For the record, Edith Ann Moore is officially – and legally – a District 6 candidate for the Shelby County Board of Commissioners.
What a difference 8 days make.
On March 19th, the Shelby County Election Commission booted Moore off the ballot for the Democratic Primary. That came after looking into her residency and deciding on a 4-0 vote that Moore should be decertified.
On Wednesday (March 26th), Moore was back on the ballot thanks to a ruling by Chancery Court Judge Arnold B. Goldin.
The district takes in parts of Frayser and Raleigh. The commission's decertification followed assertions that Moore did not live at the address she listed in the district.

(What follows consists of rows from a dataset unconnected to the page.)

(** * The realtime middle tier (app/backend/rtmt.py)

    A shallow embedding of [RTMiddleTier]: the two message transformers
    [_process_message_to_client] and [_process_message_to_server], the
    pending tool-call table they drive, and the two forwarding pumps of
    [_forward_messages].

    Python values are embedded as JSON trees, dictionaries as
    insertion-ordered association lists, exceptions as an explicit outcome,
    and the sockets as logs of the text frames written to them. *)

From Stdlib Require Import List String Ascii ZArith Bool Lia.
From Stdlib Require Import SpecFloat DecimalString.
Import ListNotations.
Local Open Scope string_scope.

(** ** Python values *)

(** What [json.loads] produces: [None], [bool], [int], [float] (an IEEE
    binary64, kept exactly), [str], [list] and [dict] with string keys in
    insertion order. *)
#[local] Unset Elimination Schemes.
Inductive json : Type :=
| JNull
| JBool (b : bool)
| JInt (z : Z)
| JFloat (f : spec_float)
| JStr (s : string)
| JArr (l : list json)
| JObj (d : list (string * json)).
#[local] Set Elimination Schemes.

(** The exceptions the transformers can raise.  [ToolFault] stands for
    whatever a tool handler raises. *)
Inductive exn : Type :=
| KeyError
| TypeError
| IndexError
| JSONDecodeError
| ToolFault (what : string).

Inductive outcome (A : Type) : Type :=
| Returns (a : A)
| Raises (e : exn).
Arguments Returns {A} a.
Arguments Raises {A} e.

Definition obind {A B : Type} (m : outcome A) (k : A -> outcome B) : outcome B :=
  match m with
  | Returns a => k a
  | Raises e => Raises e
  end.

Declare Scope outcome_scope.
Delimit Scope outcome_scope with outcome.
Notation "x <~ m ;; k" := (obind m (fun x => k))
  (at level 61, m at next level, right associativity) : outcome_scope.
Notation "' p <~ m ;; k" := (obind m (fun x => let 'p := x in k))
  (at level 61, p pattern, m at next level, right associativity) : outcome_scope.

(** The [json] module, an external collaborator: [json_loads] is [None]
    where [json.loads] raises [JSONDecodeError]. *)
Class JsonCodec : Type := {
  json_loads : string -> option json;
  json_dumps : json -> string
}.

Module Py.

(** [v == "s"] for a string literal. *)
Definition eq_str (v : json) (s : string) : bool :=
  match v with
  | JStr t => String.eqb t s
  | _ => false
  end.

(** Dictionary lookup, first binding of the key. *)
Fixpoint dict_get (k : string) (d : list (string * json)) : option json :=
  match d with
  | [] => None
  | (k', v) :: d' => if String.eqb k' k then Some v else dict_get k d'
  end.

(** [d[k] = v]: an existing key keeps its place, a new one goes last. *)
Fixpoint dict_set (k : string) (v : json) (d : list (string * json))
  : list (string * json) :=
  match d with
  | [] => [(k, v)]
  | (k', v') :: d' =>
      if String.eqb k' k then (k', v) :: d' else (k', v') :: dict_set k v d'
  end.

(** [v[k]] with a string subscript. *)
Definition getitem (v : json) (k : string) : outcome json :=
  match v with
  | JObj d =>
      match dict_get k d with
      | Some x => Returns x
      | None => Raises KeyError
      end
  | _ => Raises TypeError
  end.

(** [v[k] = x] with a string subscript. *)
Definition setitem (v : json) (k : string) (x : json) : outcome json :=
  match v with
  | JObj d => Returns (JObj (dict_set k x d))
  | _ => Raises TypeError
  end.

(** [k in v] for a string [k]: key of a dict, element of a list,
    substring of a string. *)
Definition contains (k : string) (v : json) : outcome bool :=
  match v with
  | JObj d =>
      Returns (match dict_get k d with Some _ => true | None => false end)
  | JArr l => Returns (existsb (fun x => eq_str x k) l)
  | JStr s =>
      Returns (match String.index 0 k s with Some _ => true | None => false end)
  | _ => Raises TypeError
  end.

(** [x = v[k]] followed by in-place mutation of [x] by [f]: [v] sees the
    change, since [x] is the very object stored under [k]. *)
Definition with_item {A : Type} (v : json) (k : string)
    (f : json -> outcome (json * A)) : outcome (json * A) :=
  (x <~ getitem v k ;;
   '(x', a) <~ f x ;;
   v' <~ setitem v k x' ;;
   Returns (v', a))%outcome.

(** [l.pop(i)] for [0 <= i]. *)
Fixpoint list_pop (i : nat) (l : list json) : outcome (list json) :=
  match l, i with
  | [], _ => Raises IndexError
  | _ :: l', O => Returns l'
  | x :: l', S i' =>
      match list_pop i' l' with
      | Returns r => Returns (x :: r)
      | Raises e => Raises e
      end
  end.

(** Only scalars hash; a list or dict used as a dictionary key raises. *)
Definition hashable (v : json) : bool :=
  match v with
  | JArr _ | JObj _ => false
  | _ => true
  end.

(** A finite number as an exact dyadic [m * 2^e]; [True] is [1]. *)
Definition number (v : json) : option (Z * Z) :=
  match v with
  | JBool b => Some (if b then 1%Z else 0%Z, 0%Z)
  | JInt z => Some (z, 0%Z)
  | JFloat (S754_zero _) => Some (0%Z, 0%Z)
  | JFloat (S754_finite s m e) => Some (if s then Z.neg m else Z.pos m, e)
  | _ => None
  end.

Definition dyadic_eqb (x y : Z * Z) : bool :=
  let '(m1, e1) := x in
  let '(m2, e2) := y in
  let e := Z.min e1 e2 in
  (m1 * 2 ^ (e1 - e) =? m2 * 2 ^ (e2 - e))%Z.

(** Equality of two hashable keys: strings by content, numbers by value
    ([1 == 1.0 == True]), [None] with itself, NaN with nothing. *)
Definition key_eqb (a b : json) : bool :=
  match a, b with
  | JNull, JNull => true
  | JStr s, JStr t => String.eqb s t
  | JFloat (S754_infinity s), JFloat (S754_infinity t) => Bool.eqb s t
  | _, _ =>
      match number a, number b with
      | Some x, Some y => dyadic_eqb x y
      | _, _ => false
      end
  end.

(** An optional string attribute as a Python value. *)
Definition of_opt_str (o : option string) : json :=
  match o with
  | Some s => JStr s
  | None => JNull
  end.

End Py.

(** ** The classes of rtmt.py *)

Inductive ToolResultDirection : Type :=
| TO_SERVER
| TO_CLIENT.

Definition ToolResultDirection_eqb (a b : ToolResultDirection) : bool :=
  match a, b with
  | TO_SERVER, TO_SERVER | TO_CLIENT, TO_CLIENT => true
  | _, _ => false
  end.

(** [text] is annotated [str] but handlers also pass lists and dicts (and
    [to_text] tests for [None]), so it is any Python value. *)
Record ToolResult : Type := {
  text : json;
  destination : ToolResultDirection
}.

Definition to_text {codec : JsonCodec} (r : ToolResult) : string :=
  match text r with
  | JNull => ""
  | JStr s => s
  | other => json_dumps other
  end.

(** [target] is the awaited handler: on the parsed arguments it returns a
    [ToolResult] or raises. *)
Record Tool : Type := {
  target : json -> outcome ToolResult;
  schema : json
}.

Record RTToolCall : Type := {
  tool_call_id : json;
  previous_id : json
}.

(** The attributes of [RTMiddleTier] the transformers read.  [tools] is a
    dict, kept in registration order. *)
Record RTMiddleTier : Type := {
  tools : list (string * Tool);
  system_message : option string;
  temperature : option spec_float;
  max_tokens : option Z;
  disable_audio : option bool;
  voice_choice : option string
}.

(** [self.tools[name]] *)
Fixpoint tools_find (name : string) (ts : list (string * Tool)) : option Tool :=
  match ts with
  | [] => None
  | (n, t) :: ts' => if String.eqb n name then Some t else tools_find name ts'
  end.

Definition tools_getitem (ts : list (string * Tool)) (name : json) : outcome Tool :=
  match name with
  | JStr n =>
      match tools_find n ts with
      | Some t => Returns t
      | None => Raises KeyError
      end
  | JArr _ | JObj _ => Raises TypeError
  | _ => Raises KeyError
  end.

(** ** The pending tool-call table [_tools_pending] *)

Definition pending_table : Type := list (json * RTToolCall).

Fixpoint pending_find (k : json) (p : pending_table) : option RTToolCall :=
  match p with
  | [] => None
  | (k', c) :: p' => if Py.key_eqb k' k then Some c else pending_find k p'
  end.

(** [k in self._tools_pending] *)
Definition pending_contains (k : json) (p : pending_table) : outcome bool :=
  if Py.hashable k
  then Returns (match pending_find k p with Some _ => true | None => false end)
  else Raises TypeError.

(** [self._tools_pending[k]] *)
Definition pending_getitem (p : pending_table) (k : json) : outcome RTToolCall :=
  if Py.hashable k
  then match pending_find k p with
       | Some c => Returns c
       | None => Raises KeyError
       end
  else Raises TypeError.

(** [self._tools_pending[k] = c] *)
Fixpoint pending_set (k : json) (c : RTToolCall) (p : pending_table) : pending_table :=
  match p with
  | [] => [(k, c)]
  | (k', c') :: p' =>
      if Py.key_eqb k' k then (k', c) :: p' else (k', c') :: pending_set k c p'
  end.

(** ** Effects

    What a transformer can touch besides its arguments: the shared
    [_tools_pending] table and the two sockets, each recorded as the list
    of text frames written to it so far.  A raised exception keeps the
    effects that happened before it. *)
Record relay_state : Type := {
  _tools_pending : pending_table;
  server_ws : list string;
  client_ws : list string
}.

Definition Relay (A : Type) : Type := relay_state -> outcome A * relay_state.

Definition ret {A : Type} (a : A) : Relay A := fun st => (Returns a, st).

"He (Judge Goldin) found that I was 18 years old, a registered voter in my district at the time of certification and that I was residing in the county for a least a year. That's it," said Moore. "I have lived in and out of that house for over two years. I have furniture there. It's where I live."

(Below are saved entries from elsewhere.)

(** * Chessboard: move legality and drag-and-drop handlers of [src/App.tsx]

    A shallow embedding of the rule evaluator [canMove], the payload
    validators [isCoord] and [isPieceType], the hover callbacks of [Square]
    and the drop monitor of [Chessboard], followed by the properties that the
    specification states about them.

    Modelling choices, all documented where they are made:
    - a JavaScript [number] is an IEEE 754 binary64 value, taken from the
      standard library's [SpecFloat] (no axioms, executable);
    - values of type [unknown] are a small universe [JSValue];
    - a [PieceRecord] carries the identity of the object that holds it,
      because the drop monitor removes the moved piece with [p !== piece];
    - a handler returns the argument of the state setter it calls, if any. *)

From Stdlib Require Import ZArith List Bool String Lia SpecFloat.
From Stdlib Require Import Permutation.
Import ListNotations.

(** ** Numbers *)

(** [number] is binary64: 53 bits of precision, infinities at exponent 1024.
    The doubles are the [valid_binary prec emax] members of [spec_float];
    every theorem below that quantifies over [number] holds for all of
    [spec_float], hence for all doubles. *)
Definition number : Type := spec_float.
Definition prec : Z := 53.
Definition emax : Z := 1024.

(** The double denoting the integer literal [z], and the double [m * 2^e]. *)
Definition num (z : Z) : number := binary_normalize prec emax z 0 false.
Definition dyadic (m e : Z) : number := binary_normalize prec emax m e false.
Definition JS_NaN : number := S754_nan.

(** [x - y], unary [-x], [Math.abs(x)] and [x === y] on numbers. *)
Definition num_sub (x y : number) : number := SFsub prec emax x y.
Definition num_neg (x : number) : number := SFopp x.
Definition Math_abs (x : number) : number := SFabs x.
Definition strict_eq (x y : number) : bool := SFeqb x y.

Definition is_NaN (x : number) : bool :=
  match x with S754_nan => true | _ => false end.

Definition is_finite (x : number) : bool :=
  match x with S754_zero _ | S754_finite _ _ _ => true | _ => false end.

(** [Array.prototype.includes] compares with SameValueZero: like [===],
    except that NaN is the same as NaN. *)
Definition sameValueZero (x y : number) : bool :=
  (is_NaN x && is_NaN y) || strict_eq x y.

Definition includes (arr : list number) (searchElement : number) : bool :=
  existsb (fun e => sameValueZero e searchElement) arr.

(** ** Coordinates, pieces *)

(** [type Coord = [number, number]]: [c[0]] is [fst c], [c[1]] is [snd c]. *)
Definition Coord : Type := (number * number)%type.
Definition coord (r c : Z) : Coord := (num r, num c).

(** [type PieceType = "king" | "pawn"]. *)
Inductive PieceType : Type := king | pawn.

(** The string each member of the union is at run time. *)
Definition tag (t : PieceType) : string :=
  match t with king => "king" | pawn => "pawn" end.

(** [type PieceRecord = { type; location }].  [oid] is the identity of the
    object: two records with equal fields are still two objects, and
    [!==] tells them apart. *)
Record PieceRecord : Type := mkPiece {
  oid : nat;
  type : PieceType;
  location : Coord
}.

Definition isEqualCoord (c1 c2 : Coord) : bool :=
  strict_eq (fst c1) (fst c2) && strict_eq (snd c1) (snd c2).

(** ** The rule evaluator *)

(** [canMove].  The [default] branch of the source's [switch] has no
    counterpart: [PieceType] has exactly the two cases. *)
Definition canMove (start destination : Coord) (pieceType : PieceType)
    (pieces : list PieceRecord) : bool :=
  let rowDist := Math_abs (num_sub (fst start) (fst destination)) in
  let colDist := Math_abs (num_sub (snd start) (snd destination)) in
  match find (fun piece => isEqualCoord (location piece) destination) pieces with
  | Some _ => false
  | None =>
      match pieceType with
      | king => includes [num 0; num 1] rowDist && includes [num 0; num 1] colDist
      | pawn =>
          strict_eq colDist (num 0)
          && strict_eq (num_sub (fst start) (fst destination)) (num_neg (num 1))
      end
  end.

(** ** Values of type [unknown] and the payload validators *)

(** Arrays are dense: holes are not modelled.  [JSObject] stands for every
    object that is not an array. *)
#[local] Set Warnings "-register-all".
Inductive JSValue : Type :=
  | JSUndefined
  | JSNull
  | JSBoolean (b : bool)
  | JSNumber (n : number)
  | JSString (s : string)
  | JSArray (elems : list JSValue)
  | JSObject.
#[local] Set Warnings "+register-all".

Definition typeof (v : JSValue) : string :=
  match v with
  | JSUndefined => "undefined"
  | JSNull => "object"
  | JSBoolean _ => "boolean"
  | JSNumber _ => "number"
  | JSString _ => "string"
  | JSArray _ => "object"
  | JSObject => "object"
  end.

(** [isCoord].  The source's [every] skips holes, so it also accepts a
    sparse array of length 2; such arrays are outside [JSValue], and reading
    their entries gives [undefined], which the arithmetic of [canMove] turns
    into NaN as [asNumber] does. *)
Definition isCoord (token : JSValue) : bool :=
  match token with
  | JSArray elems =>
      Nat.eqb (List.length elems) 2
      && forallb (fun val => String.eqb (typeof val) "number") elems
  | _ => false
  end.

Definition pieceTypes : list PieceType := [king; pawn].

Definition isPieceType (value : JSValue) : bool :=
  String.eqb (typeof value) "string"
  && match value with
     | JSString s => existsb (fun t => String.eqb (tag t) s) pieceTypes
     | _ => false
     end.

(** What a value denotes once a type guard has narrowed it.  These are only
    applied behind [isCoord] and [isPieceType]; [narrow_coord] and
    [narrow_pieceType] below show that the fallbacks are then never taken. *)
Definition asNumber (v : JSValue) : number :=
  match v with JSNumber n => n | _ => JS_NaN end.

Definition index (v : JSValue) (i : nat) : JSValue :=
  match v with JSArray elems => nth i elems JSUndefined | _ => JSUndefined end.

Definition asCoord (token : JSValue) : Coord :=
  (asNumber (index token 0), asNumber (index token 1)).

Definition asPieceType (value : JSValue) : PieceType :=
  match value with
  | JSString s => if String.eqb s (tag king) then king else pawn
  | _ => pawn
  end.

(** ** Drag payloads and events *)

(** [source.data] of a drag: the fields the handlers read.  A property that
    is absent reads as [JSUndefined]. *)
Record SourceData : Type := mkSource {
  src_location : JSValue;
  src_pieceType : JSValue
}.

(** [data] of a drop target. *)
Record DropTarget : Type := mkTarget {
  target_location : JSValue
}.

(** The argument of the monitor's [onDrop]: [source.data] and
    [location.current.dropTargets]. *)
Record DropEvent : Type := mkDrop {
  source : SourceData;
  dropTargets : list DropTarget
}.

(** The payload a [Piece] registers with [getInitialData]. *)
Definition getInitialData (loc : Coord) (pieceType : PieceType) : SourceData :=
  mkSource (JSArray [JSNumber (fst loc); JSNumber (snd loc)])
           (JSString (tag pieceType)).

(** The data a [Square] registers with [getData]. *)
Definition getData (loc : Coord) : DropTarget :=
  mkTarget (JSArray [JSNumber (fst loc); JSNumber (snd loc)]).

(** ** The drop monitor of [Chessboard] *)

(** [p !== piece], where [piece] is the result of [find]: an object or
    [undefined]. *)
Definition strict_ne (p : PieceRecord) (piece : option PieceRecord) : bool :=
  match piece with
  | Some q => negb (Nat.eqb (oid p) (oid q))
  | None => true
  end.

(** The identity of a newly created object differs from that of every
    object in the array. *)
Definition fresh_oid (pieces : list PieceRecord) : nat :=
  S (list_max (map oid pieces)).

(** [onDrop] of [monitorForElements].  The result is the argument of
    [setPieces] when the handler calls it, [None] when it returns without. *)
Definition onDrop (pieces : list PieceRecord) (ev : DropEvent)
    : option (list PieceRecord) :=
  match dropTargets ev with
  | [] => None
  | destination :: _ =>
      let destinationLocation := target_location destination in
      let sourceLocation := src_location (source ev) in
      let pieceType := src_pieceType (source ev) in
      if negb (isCoord destinationLocation)
         || negb (isCoord sourceLocation)
         || negb (isPieceType pieceType)
      then None
      else
        let piece :=
          find (fun p => isEqualCoord (location p) (asCoord sourceLocation))
               pieces in
        let restOfPieces := filter (fun p => strict_ne p piece) pieces in
        match canMove (asCoord sourceLocation) (asCoord destinationLocation)
                      (asPieceType pieceType) pieces, piece with
        | true, Some found =>
            Some (mkPiece (fresh_oid pieces) (type found)
                          (asCoord destinationLocation)
                  :: restOfPieces)
        | _, _ => None
        end
  end.

(** The initial state of [Chessboard]. *)
Definition initialPieces : list PieceRecord :=
  [ mkPiece 0 king (coord 3 2); mkPiece 1 pawn (coord 1 6) ].

(** One drop event against the current state. *)
Definition dropStep (pieces : list PieceRecord) (ev : DropEvent)
    : list PieceRecord :=
  match onDrop pieces ev with
  | Some next => next
  | None => pieces
  end.

(** The boards the component can hold. *)
Inductive reachable : list PieceRecord -> Prop :=
  | reach_initial : reachable initialPieces
  | reach_drop pieces ev :
      reachable pieces -> reachable (dropStep pieces ev).

(** ** The drop target callbacks of [Square] *)

Inductive HoveredState : Type := idle | validMove | invalidMove.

Moore called the earlier move to decertify her "a simple political game," adding that she was "someone that is trying to be honest, to be up front."
"It's you-all's (the media) to find out who is really behind this," she said, noting that she had spend a significant amount of money "to make sure that my home looks just as good as anybody else's."
Moore now is back in the District 6 Democratic Party Primary battling Karl L. Bond, Willie Brooks and Kendrick D. Sneed. David M. Shiffman is the only name on the Republican ballot.
For Moore, her candidacy is actually a move to get back on the Commission. In Dec. 2009, the Shelby County Board of Commissioners selected her to replace Commissioner Joe Ford, who had been appointed Interim Shelby County Mayor.
"This is a new district and I got in the race because it deserves real representation," said Moore. "You have a tremendous amount of diversity in this area and one of the strongest immigrant communities."